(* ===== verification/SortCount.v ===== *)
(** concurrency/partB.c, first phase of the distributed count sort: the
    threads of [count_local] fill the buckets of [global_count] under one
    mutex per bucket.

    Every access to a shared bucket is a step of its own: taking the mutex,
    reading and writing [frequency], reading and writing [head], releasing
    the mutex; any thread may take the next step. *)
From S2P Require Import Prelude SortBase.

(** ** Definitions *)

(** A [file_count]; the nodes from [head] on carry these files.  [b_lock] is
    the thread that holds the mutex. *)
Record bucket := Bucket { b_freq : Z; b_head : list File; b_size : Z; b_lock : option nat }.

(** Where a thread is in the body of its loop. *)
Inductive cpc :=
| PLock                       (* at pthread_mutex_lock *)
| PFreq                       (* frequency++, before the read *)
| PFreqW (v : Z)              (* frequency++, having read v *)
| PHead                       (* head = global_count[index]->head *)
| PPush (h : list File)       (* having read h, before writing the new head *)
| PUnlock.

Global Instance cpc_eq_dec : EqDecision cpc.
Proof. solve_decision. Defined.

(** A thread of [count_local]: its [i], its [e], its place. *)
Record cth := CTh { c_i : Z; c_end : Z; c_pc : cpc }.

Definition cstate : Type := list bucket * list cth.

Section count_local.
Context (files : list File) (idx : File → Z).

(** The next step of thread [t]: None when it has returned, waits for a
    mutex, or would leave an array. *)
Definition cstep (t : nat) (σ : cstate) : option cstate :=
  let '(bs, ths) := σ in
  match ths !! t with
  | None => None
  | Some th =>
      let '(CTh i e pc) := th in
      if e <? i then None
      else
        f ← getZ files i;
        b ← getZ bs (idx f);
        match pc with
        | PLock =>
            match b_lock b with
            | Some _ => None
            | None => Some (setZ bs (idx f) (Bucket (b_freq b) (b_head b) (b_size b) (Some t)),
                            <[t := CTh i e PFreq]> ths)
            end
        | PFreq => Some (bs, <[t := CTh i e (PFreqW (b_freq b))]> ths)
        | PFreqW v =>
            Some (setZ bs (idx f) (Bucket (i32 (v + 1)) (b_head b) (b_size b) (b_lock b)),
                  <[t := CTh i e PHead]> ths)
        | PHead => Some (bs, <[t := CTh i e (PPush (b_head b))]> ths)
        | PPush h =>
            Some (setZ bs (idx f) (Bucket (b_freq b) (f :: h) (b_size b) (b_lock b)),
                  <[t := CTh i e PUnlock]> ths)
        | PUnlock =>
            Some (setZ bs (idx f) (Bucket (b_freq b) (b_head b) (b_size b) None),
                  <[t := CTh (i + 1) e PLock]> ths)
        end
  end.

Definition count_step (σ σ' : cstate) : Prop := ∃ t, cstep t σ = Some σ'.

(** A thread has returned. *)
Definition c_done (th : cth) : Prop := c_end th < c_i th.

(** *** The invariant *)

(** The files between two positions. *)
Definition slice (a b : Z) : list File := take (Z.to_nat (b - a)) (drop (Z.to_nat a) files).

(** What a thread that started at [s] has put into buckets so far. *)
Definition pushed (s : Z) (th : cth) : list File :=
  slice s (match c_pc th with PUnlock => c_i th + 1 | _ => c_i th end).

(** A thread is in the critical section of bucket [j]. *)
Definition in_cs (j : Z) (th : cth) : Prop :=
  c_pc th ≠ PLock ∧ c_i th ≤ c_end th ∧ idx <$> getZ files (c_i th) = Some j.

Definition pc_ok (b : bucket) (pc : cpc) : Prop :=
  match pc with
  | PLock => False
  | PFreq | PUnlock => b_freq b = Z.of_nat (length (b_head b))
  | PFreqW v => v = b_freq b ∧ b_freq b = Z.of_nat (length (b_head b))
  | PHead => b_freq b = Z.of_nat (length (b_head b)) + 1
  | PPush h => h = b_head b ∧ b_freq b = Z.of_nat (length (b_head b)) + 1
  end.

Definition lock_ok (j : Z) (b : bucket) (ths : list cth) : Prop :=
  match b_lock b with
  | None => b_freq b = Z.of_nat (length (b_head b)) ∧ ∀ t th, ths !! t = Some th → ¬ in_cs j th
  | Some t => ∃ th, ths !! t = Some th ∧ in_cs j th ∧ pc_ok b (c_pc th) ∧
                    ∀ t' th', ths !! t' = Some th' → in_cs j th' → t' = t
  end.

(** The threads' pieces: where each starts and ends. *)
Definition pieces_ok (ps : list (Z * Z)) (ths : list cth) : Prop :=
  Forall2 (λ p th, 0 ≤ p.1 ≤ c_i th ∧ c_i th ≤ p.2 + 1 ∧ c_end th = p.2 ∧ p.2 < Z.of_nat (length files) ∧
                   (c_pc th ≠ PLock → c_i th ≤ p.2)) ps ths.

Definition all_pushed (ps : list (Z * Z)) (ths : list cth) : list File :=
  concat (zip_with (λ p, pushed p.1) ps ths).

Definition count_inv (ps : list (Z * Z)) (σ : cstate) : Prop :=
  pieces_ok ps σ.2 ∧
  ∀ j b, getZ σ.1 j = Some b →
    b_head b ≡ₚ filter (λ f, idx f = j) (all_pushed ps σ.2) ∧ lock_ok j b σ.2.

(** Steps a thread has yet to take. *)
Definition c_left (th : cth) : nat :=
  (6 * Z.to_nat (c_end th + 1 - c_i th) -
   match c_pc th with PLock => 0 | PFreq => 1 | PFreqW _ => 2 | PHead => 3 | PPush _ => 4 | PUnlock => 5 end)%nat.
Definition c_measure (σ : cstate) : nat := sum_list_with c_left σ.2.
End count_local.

..............................

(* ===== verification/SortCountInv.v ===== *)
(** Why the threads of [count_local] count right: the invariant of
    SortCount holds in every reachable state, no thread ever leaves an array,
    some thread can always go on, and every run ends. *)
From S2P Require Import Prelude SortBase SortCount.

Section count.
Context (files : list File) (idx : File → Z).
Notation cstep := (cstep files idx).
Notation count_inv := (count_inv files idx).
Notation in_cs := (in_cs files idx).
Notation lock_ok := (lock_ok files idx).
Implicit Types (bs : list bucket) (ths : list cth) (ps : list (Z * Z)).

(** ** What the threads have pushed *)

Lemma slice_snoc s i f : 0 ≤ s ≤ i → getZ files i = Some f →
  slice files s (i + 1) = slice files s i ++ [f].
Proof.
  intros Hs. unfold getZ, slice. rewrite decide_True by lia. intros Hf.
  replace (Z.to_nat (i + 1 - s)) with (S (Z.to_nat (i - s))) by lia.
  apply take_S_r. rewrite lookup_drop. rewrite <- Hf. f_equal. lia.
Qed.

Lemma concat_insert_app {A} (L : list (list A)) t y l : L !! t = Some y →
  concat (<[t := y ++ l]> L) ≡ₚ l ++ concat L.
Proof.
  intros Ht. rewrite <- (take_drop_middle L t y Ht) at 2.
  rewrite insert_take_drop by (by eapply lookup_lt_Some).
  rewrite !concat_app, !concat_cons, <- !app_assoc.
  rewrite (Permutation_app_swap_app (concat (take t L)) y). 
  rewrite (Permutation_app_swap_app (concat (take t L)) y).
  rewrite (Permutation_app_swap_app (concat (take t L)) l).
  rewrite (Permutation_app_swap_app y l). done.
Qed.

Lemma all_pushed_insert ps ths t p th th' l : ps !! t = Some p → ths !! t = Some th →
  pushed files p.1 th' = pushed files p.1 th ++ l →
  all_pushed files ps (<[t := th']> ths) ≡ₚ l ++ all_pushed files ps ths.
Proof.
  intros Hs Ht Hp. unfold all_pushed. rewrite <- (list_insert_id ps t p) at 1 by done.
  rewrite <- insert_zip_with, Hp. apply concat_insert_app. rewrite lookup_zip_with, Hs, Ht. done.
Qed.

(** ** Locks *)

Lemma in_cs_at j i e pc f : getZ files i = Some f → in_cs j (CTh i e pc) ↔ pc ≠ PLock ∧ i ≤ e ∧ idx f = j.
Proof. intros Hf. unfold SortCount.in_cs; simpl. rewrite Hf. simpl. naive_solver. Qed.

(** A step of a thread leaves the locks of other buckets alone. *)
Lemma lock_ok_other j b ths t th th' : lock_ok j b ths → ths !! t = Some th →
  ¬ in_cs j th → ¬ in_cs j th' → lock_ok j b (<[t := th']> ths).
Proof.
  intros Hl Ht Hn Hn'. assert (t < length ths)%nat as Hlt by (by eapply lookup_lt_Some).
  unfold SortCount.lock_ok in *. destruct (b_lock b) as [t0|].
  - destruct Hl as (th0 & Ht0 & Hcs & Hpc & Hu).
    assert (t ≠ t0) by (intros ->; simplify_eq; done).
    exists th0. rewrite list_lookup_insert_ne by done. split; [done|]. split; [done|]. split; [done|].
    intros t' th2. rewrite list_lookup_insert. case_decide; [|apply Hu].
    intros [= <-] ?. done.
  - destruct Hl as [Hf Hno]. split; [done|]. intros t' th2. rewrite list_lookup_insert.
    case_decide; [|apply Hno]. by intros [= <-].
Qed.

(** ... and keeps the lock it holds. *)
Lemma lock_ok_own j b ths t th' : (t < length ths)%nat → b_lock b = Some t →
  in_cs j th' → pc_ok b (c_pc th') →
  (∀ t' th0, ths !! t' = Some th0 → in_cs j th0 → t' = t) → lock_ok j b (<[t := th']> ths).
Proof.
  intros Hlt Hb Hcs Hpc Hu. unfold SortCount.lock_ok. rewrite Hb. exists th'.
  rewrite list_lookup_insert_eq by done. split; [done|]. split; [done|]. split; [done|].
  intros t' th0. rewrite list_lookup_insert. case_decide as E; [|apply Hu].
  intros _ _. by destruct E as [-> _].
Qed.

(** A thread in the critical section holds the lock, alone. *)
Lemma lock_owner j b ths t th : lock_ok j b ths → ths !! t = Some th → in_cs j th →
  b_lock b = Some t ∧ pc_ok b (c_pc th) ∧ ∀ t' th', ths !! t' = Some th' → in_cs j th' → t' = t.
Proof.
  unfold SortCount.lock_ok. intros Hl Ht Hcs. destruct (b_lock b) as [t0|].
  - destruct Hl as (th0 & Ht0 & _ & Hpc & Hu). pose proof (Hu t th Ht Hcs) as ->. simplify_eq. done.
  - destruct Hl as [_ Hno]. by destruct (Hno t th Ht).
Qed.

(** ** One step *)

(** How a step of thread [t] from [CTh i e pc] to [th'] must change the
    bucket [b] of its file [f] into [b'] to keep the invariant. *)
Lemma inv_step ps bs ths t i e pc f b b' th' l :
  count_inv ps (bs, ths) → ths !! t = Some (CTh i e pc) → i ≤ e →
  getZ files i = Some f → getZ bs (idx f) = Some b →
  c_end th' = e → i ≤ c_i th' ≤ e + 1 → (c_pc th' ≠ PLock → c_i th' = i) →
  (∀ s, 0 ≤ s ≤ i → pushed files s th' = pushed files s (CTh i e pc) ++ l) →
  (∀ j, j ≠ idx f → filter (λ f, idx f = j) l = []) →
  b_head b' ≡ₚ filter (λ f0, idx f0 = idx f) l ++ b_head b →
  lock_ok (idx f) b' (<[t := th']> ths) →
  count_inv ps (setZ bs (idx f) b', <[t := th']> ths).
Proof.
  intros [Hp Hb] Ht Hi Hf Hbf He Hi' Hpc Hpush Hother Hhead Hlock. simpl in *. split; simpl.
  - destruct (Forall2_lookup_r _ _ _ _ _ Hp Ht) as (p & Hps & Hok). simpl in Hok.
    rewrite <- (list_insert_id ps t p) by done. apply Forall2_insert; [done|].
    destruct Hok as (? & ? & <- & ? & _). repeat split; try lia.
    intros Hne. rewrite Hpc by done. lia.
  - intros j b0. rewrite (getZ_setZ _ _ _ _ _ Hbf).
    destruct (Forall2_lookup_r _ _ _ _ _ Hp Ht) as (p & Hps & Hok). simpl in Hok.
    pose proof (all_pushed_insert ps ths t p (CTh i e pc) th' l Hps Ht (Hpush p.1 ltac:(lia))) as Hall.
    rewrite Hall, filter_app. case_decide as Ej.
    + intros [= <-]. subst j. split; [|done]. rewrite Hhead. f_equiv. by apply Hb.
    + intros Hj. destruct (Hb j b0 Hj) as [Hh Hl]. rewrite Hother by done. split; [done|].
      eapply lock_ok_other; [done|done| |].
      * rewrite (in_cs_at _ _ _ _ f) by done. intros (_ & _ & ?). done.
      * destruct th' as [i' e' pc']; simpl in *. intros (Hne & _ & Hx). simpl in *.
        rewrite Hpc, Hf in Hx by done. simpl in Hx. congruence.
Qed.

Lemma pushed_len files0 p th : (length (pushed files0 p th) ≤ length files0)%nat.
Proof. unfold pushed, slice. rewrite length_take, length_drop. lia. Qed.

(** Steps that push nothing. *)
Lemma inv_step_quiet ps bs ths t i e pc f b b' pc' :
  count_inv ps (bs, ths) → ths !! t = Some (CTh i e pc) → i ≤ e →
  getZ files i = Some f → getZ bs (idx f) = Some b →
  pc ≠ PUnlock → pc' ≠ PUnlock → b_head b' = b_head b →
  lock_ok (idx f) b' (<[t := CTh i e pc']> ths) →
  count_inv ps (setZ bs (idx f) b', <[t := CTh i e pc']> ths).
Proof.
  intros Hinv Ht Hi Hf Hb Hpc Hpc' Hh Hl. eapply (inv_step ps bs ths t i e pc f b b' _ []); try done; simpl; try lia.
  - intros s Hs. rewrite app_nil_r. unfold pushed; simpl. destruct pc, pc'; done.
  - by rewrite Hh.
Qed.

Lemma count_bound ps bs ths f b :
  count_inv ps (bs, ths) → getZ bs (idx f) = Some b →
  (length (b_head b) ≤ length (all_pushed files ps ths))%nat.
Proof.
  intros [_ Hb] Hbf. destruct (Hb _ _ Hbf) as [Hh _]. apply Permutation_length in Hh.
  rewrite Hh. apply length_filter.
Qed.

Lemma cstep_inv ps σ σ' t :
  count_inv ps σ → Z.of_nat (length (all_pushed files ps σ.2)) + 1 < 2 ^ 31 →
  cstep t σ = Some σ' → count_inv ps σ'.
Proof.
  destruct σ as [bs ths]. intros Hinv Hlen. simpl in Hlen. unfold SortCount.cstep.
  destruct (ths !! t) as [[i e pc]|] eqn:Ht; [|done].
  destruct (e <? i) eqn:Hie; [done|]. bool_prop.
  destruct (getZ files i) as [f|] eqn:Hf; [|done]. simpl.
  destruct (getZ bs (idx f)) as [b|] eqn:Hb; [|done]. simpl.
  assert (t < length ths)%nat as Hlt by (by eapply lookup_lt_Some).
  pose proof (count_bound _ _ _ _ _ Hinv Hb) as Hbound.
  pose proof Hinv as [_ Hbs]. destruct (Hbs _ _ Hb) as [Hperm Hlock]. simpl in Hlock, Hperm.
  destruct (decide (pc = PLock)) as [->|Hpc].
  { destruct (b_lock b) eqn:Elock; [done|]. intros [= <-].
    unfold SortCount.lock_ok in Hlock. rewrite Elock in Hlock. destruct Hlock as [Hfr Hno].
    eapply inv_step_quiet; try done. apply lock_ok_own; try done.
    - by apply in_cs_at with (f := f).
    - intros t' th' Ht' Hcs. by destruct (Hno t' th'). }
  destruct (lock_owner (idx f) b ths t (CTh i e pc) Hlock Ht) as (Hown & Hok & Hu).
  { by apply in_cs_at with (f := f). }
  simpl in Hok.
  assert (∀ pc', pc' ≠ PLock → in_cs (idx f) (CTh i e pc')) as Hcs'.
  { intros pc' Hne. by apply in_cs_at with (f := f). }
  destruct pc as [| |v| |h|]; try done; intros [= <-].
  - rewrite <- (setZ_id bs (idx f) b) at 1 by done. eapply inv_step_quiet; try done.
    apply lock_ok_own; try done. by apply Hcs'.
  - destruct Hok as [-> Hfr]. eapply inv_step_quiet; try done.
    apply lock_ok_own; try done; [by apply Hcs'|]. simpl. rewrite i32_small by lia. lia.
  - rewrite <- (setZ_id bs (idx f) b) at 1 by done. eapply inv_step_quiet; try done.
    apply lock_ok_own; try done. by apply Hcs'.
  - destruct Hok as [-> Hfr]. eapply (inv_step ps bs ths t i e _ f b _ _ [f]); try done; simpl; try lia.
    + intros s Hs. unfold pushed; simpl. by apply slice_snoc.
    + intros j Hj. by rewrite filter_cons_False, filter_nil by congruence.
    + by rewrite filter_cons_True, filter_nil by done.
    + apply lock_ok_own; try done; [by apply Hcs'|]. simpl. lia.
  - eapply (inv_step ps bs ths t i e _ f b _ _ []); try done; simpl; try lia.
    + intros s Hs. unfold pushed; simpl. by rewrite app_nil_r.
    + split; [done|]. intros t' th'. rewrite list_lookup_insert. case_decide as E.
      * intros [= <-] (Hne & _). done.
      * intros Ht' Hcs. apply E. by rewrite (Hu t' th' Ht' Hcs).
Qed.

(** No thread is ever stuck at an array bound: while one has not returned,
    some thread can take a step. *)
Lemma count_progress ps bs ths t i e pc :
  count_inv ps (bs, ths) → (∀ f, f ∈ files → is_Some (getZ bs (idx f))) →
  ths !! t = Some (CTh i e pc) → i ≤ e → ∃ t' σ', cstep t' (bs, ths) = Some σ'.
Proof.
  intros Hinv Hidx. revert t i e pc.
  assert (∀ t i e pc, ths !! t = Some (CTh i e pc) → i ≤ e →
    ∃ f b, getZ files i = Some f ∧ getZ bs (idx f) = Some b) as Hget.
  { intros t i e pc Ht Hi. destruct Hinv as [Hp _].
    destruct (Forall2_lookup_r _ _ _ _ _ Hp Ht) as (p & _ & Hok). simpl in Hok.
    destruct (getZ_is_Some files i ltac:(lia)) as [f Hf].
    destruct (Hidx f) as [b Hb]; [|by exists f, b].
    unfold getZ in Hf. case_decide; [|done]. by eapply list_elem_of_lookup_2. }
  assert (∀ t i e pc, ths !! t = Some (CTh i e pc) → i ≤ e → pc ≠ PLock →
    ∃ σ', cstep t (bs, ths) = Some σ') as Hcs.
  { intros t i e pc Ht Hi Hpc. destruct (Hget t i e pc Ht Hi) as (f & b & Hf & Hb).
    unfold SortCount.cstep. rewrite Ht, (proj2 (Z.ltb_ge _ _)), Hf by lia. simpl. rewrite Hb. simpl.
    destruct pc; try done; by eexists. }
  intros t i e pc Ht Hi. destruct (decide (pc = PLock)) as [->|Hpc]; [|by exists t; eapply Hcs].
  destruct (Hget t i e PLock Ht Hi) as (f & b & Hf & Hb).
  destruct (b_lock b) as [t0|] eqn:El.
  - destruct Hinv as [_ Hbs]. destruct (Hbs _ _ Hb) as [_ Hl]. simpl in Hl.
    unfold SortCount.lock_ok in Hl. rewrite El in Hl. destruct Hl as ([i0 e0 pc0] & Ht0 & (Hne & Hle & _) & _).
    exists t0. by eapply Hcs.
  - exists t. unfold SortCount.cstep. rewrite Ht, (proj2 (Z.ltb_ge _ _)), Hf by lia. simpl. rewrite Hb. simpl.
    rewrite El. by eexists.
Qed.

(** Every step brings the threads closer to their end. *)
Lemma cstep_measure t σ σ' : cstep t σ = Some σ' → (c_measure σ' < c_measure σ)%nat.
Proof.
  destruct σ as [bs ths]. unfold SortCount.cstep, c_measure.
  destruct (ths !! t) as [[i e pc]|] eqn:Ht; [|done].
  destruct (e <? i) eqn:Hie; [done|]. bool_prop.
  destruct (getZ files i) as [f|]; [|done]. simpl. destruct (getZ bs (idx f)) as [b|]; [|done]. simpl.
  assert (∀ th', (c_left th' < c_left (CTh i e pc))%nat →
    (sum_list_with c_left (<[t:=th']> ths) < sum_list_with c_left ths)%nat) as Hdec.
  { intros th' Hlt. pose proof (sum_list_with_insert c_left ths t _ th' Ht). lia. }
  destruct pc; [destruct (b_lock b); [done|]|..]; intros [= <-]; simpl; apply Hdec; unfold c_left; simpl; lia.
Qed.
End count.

..............................

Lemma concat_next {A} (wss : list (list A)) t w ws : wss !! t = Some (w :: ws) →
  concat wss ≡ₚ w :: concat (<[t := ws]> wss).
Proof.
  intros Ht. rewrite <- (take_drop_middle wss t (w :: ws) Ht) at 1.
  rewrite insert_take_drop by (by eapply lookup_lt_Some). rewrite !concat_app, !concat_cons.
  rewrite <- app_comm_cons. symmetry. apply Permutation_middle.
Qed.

..............................

» **WHAT YOU NEED TO DO**: Taking the entries above, write out exactly the lines starting with the line containing "intros Hlt Hb" and going on through the line containing "unfold SortCount.lock_ok. intros", both included, and nothing else.

» **REPLY TO THE TASK**:
  intros Hlt Hb Hcs Hpc Hu. unfold SortCount.lock_ok. rewrite Hb. exists th'.
  rewrite list_lookup_insert_eq by done. split; [done|]. split; [done|]. split; [done|].
  intros t' th0. rewrite list_lookup_insert. case_decide as E; [|apply Hu].
  intros _ _. by destruct E as [-> _].
Qed.

(** A thread in the critical section holds the lock, alone. *)
Lemma lock_owner j b ths t th : lock_ok j b ths → ths !! t = Some th → in_cs j th →
  b_lock b = Some t ∧ pc_ok b (c_pc th) ∧ ∀ t' th', ths !! t' = Some th' → in_cs j th' → t' = t.
Proof.
  unfold SortCount.lock_ok. intros Hl Ht Hcs. destruct (b_lock b) as [t0|].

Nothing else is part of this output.